- [ASSIGNED TASK]:
From the entries below, copy exactly the lines from the one that contains "DPO_PROTO_IP4 => FIB_FORW_CHAIN_TYPE_UNICAST_IP4" through the one that contains "destruct (decide ((table_index", both included, and only those.

Saved entries
···

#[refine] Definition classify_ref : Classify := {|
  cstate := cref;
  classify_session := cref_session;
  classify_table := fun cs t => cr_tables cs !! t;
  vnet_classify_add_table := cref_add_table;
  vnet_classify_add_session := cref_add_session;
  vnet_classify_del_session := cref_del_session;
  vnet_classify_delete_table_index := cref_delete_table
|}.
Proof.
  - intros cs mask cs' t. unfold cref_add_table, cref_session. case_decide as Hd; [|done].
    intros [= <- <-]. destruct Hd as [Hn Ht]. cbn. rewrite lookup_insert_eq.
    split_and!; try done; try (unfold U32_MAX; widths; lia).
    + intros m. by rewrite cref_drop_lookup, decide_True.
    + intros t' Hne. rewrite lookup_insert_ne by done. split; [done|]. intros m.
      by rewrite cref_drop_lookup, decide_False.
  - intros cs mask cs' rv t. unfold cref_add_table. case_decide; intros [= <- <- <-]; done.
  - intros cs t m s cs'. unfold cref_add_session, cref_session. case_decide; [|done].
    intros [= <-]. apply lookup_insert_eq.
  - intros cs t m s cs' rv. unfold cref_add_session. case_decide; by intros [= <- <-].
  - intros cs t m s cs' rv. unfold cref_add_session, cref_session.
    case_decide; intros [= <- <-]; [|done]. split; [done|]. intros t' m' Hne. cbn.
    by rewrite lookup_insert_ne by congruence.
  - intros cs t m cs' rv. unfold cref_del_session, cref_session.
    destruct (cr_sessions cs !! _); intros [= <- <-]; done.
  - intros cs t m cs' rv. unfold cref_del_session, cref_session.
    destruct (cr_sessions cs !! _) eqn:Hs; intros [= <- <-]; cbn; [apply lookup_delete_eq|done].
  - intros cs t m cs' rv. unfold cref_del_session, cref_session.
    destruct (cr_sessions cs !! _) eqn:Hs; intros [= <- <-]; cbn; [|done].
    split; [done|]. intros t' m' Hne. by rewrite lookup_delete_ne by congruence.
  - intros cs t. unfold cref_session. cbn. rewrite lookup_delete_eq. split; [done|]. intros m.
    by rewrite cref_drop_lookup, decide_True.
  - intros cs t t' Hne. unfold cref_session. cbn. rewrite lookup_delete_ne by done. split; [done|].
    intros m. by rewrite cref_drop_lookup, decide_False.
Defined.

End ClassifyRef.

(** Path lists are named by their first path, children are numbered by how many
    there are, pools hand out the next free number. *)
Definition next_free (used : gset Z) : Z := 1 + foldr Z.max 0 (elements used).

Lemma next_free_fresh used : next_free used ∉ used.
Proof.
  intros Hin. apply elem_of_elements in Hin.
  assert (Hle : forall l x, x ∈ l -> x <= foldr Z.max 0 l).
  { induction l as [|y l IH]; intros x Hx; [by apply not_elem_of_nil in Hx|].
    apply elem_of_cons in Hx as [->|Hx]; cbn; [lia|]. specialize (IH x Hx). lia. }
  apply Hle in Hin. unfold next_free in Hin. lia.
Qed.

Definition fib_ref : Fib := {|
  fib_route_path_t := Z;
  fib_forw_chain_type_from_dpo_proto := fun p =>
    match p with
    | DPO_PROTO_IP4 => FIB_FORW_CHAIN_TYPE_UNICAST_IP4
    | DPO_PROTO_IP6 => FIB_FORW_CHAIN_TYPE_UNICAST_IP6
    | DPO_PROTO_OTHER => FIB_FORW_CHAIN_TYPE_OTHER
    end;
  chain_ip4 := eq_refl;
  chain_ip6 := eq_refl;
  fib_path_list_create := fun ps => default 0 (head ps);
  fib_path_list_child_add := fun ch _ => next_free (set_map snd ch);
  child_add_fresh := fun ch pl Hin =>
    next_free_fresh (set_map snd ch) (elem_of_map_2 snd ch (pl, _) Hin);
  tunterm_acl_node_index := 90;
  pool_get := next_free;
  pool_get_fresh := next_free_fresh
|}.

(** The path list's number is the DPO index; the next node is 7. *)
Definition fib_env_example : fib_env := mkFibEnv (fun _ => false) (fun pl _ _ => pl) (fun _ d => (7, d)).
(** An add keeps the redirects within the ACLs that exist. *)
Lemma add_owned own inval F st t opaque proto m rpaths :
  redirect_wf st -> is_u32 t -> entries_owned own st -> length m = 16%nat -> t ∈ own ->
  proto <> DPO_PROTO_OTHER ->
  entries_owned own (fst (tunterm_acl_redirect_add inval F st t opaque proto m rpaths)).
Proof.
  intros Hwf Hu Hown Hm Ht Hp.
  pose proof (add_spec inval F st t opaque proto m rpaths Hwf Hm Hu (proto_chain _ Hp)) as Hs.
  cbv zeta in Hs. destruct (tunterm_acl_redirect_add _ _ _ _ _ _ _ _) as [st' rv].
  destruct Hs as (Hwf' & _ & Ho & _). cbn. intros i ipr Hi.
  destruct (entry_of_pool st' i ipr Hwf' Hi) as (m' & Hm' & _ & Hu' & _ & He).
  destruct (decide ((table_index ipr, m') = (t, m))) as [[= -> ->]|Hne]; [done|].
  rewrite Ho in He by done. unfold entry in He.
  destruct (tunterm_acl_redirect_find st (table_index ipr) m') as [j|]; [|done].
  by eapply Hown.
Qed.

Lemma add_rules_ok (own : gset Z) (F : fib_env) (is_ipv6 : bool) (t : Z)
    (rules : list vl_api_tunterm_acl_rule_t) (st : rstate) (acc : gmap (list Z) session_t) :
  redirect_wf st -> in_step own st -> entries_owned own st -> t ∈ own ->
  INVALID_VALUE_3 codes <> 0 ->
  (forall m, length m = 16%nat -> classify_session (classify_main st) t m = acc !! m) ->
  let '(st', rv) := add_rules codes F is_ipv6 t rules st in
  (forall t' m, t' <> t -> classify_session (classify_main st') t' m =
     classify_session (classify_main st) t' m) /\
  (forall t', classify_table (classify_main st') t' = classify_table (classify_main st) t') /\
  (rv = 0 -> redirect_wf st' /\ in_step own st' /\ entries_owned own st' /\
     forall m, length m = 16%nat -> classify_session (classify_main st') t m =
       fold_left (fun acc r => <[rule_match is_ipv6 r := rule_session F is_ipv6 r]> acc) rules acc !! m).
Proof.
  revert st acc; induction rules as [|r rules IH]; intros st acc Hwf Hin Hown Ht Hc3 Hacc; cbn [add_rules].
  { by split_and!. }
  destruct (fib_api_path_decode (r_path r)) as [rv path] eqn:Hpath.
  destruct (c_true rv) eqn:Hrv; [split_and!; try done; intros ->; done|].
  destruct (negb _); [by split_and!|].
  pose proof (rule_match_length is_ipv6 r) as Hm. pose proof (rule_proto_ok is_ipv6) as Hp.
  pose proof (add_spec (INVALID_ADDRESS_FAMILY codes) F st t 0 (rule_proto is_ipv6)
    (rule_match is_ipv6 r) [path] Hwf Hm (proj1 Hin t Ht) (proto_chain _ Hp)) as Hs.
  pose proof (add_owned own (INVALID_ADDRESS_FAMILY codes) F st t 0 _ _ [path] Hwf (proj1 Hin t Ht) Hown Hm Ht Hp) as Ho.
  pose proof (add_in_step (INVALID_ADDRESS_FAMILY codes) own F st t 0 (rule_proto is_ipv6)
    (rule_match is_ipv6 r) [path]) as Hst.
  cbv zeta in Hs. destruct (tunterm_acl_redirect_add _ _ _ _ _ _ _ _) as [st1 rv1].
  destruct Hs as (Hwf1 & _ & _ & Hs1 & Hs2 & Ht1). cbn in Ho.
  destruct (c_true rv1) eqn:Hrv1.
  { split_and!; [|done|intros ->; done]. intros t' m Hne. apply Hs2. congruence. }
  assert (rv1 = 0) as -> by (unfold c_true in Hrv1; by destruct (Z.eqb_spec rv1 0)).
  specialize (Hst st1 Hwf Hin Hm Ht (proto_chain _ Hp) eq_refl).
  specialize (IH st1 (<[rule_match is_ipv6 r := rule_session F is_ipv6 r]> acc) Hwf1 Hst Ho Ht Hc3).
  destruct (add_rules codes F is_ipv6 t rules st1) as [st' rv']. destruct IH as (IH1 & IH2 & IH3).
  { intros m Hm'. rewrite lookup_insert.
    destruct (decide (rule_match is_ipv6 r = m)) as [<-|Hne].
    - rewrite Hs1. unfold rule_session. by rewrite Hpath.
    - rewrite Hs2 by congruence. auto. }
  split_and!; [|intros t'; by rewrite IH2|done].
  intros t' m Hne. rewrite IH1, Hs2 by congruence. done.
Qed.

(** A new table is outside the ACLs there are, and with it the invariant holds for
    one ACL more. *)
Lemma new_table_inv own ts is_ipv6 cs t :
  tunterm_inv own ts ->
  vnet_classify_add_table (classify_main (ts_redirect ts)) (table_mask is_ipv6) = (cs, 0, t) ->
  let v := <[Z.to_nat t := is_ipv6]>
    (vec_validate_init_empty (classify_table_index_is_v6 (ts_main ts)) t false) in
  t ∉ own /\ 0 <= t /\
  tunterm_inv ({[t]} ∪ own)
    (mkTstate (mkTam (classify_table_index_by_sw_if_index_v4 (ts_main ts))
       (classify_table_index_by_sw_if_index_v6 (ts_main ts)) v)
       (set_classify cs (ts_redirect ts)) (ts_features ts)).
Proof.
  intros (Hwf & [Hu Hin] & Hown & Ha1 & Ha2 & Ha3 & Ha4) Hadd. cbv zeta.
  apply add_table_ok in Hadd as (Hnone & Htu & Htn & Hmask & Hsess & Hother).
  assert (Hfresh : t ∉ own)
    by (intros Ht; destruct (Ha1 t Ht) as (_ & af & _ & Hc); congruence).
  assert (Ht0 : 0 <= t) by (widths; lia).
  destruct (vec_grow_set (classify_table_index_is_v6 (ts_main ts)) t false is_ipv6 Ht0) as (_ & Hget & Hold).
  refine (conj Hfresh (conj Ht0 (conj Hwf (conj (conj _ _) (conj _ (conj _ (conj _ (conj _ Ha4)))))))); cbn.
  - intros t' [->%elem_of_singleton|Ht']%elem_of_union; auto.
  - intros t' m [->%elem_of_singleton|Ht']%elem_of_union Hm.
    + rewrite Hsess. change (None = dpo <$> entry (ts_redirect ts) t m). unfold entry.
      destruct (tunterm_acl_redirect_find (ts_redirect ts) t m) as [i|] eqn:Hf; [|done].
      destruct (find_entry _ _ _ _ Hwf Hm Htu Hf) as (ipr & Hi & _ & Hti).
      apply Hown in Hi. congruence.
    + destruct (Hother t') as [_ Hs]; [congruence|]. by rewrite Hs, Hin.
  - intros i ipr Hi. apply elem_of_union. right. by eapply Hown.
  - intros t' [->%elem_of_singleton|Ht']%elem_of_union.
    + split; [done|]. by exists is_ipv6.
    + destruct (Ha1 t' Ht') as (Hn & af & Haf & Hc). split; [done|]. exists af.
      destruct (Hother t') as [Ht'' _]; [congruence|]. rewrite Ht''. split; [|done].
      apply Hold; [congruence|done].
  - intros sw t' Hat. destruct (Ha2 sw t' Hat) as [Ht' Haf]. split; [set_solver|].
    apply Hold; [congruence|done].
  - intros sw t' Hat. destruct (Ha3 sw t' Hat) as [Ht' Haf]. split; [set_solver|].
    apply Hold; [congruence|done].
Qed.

···

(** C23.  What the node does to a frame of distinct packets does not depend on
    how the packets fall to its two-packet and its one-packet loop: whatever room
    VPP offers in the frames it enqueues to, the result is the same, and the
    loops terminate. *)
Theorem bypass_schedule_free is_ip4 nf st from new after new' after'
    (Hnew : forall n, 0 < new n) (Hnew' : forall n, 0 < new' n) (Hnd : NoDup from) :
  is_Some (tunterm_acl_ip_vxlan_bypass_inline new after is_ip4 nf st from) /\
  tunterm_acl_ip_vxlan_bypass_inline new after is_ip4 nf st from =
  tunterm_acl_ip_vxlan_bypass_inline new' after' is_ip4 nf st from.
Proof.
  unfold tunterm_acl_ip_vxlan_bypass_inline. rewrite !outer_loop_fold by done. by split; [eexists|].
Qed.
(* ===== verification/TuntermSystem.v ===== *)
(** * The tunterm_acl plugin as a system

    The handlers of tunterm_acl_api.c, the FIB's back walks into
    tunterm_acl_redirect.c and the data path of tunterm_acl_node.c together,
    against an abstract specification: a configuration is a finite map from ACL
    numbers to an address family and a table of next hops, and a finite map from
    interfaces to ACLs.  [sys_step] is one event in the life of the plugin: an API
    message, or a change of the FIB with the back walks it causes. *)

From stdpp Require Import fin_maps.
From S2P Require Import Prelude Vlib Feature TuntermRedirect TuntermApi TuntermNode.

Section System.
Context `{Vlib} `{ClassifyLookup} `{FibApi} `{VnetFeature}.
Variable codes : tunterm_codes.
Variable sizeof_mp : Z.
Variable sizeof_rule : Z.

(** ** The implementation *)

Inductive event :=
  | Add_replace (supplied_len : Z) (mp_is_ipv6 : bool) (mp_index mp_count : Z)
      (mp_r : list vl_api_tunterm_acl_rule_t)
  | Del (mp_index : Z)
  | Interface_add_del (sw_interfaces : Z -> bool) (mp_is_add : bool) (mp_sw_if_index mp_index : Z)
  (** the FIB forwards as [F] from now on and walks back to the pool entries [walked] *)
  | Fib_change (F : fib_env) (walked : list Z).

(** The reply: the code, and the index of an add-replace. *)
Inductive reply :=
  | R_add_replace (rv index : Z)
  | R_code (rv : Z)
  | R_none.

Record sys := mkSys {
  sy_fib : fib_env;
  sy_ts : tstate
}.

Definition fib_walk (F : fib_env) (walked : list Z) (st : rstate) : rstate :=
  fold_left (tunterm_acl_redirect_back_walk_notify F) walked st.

···

- [RESPONSE TO THIS TASK]:
    | DPO_PROTO_IP4 => FIB_FORW_CHAIN_TYPE_UNICAST_IP4
    | DPO_PROTO_IP6 => FIB_FORW_CHAIN_TYPE_UNICAST_IP6
    | DPO_PROTO_OTHER => FIB_FORW_CHAIN_TYPE_OTHER
    end;
  chain_ip4 := eq_refl;
  chain_ip6 := eq_refl;
  fib_path_list_create := fun ps => default 0 (head ps);
  fib_path_list_child_add := fun ch _ => next_free (set_map snd ch);
  child_add_fresh := fun ch pl Hin =>
    next_free_fresh (set_map snd ch) (elem_of_map_2 snd ch (pl, _) Hin);
  tunterm_acl_node_index := 90;
  pool_get := next_free;
  pool_get_fresh := next_free_fresh
|}.

(** The path list's number is the DPO index; the next node is 7. *)
Definition fib_env_example : fib_env := mkFibEnv (fun _ => false) (fun pl _ _ => pl) (fun _ d => (7, d)).
(** An add keeps the redirects within the ACLs that exist. *)
Lemma add_owned own inval F st t opaque proto m rpaths :
  redirect_wf st -> is_u32 t -> entries_owned own st -> length m = 16%nat -> t ∈ own ->
  proto <> DPO_PROTO_OTHER ->
  entries_owned own (fst (tunterm_acl_redirect_add inval F st t opaque proto m rpaths)).
Proof.
  intros Hwf Hu Hown Hm Ht Hp.
  pose proof (add_spec inval F st t opaque proto m rpaths Hwf Hm Hu (proto_chain _ Hp)) as Hs.
  cbv zeta in Hs. destruct (tunterm_acl_redirect_add _ _ _ _ _ _ _ _) as [st' rv].
  destruct Hs as (Hwf' & _ & Ho & _). cbn. intros i ipr Hi.
  destruct (entry_of_pool st' i ipr Hwf' Hi) as (m' & Hm' & _ & Hu' & _ & He).
  destruct (decide ((table_index ipr, m') = (t, m))) as [[= -> ->]|Hne]; [done|].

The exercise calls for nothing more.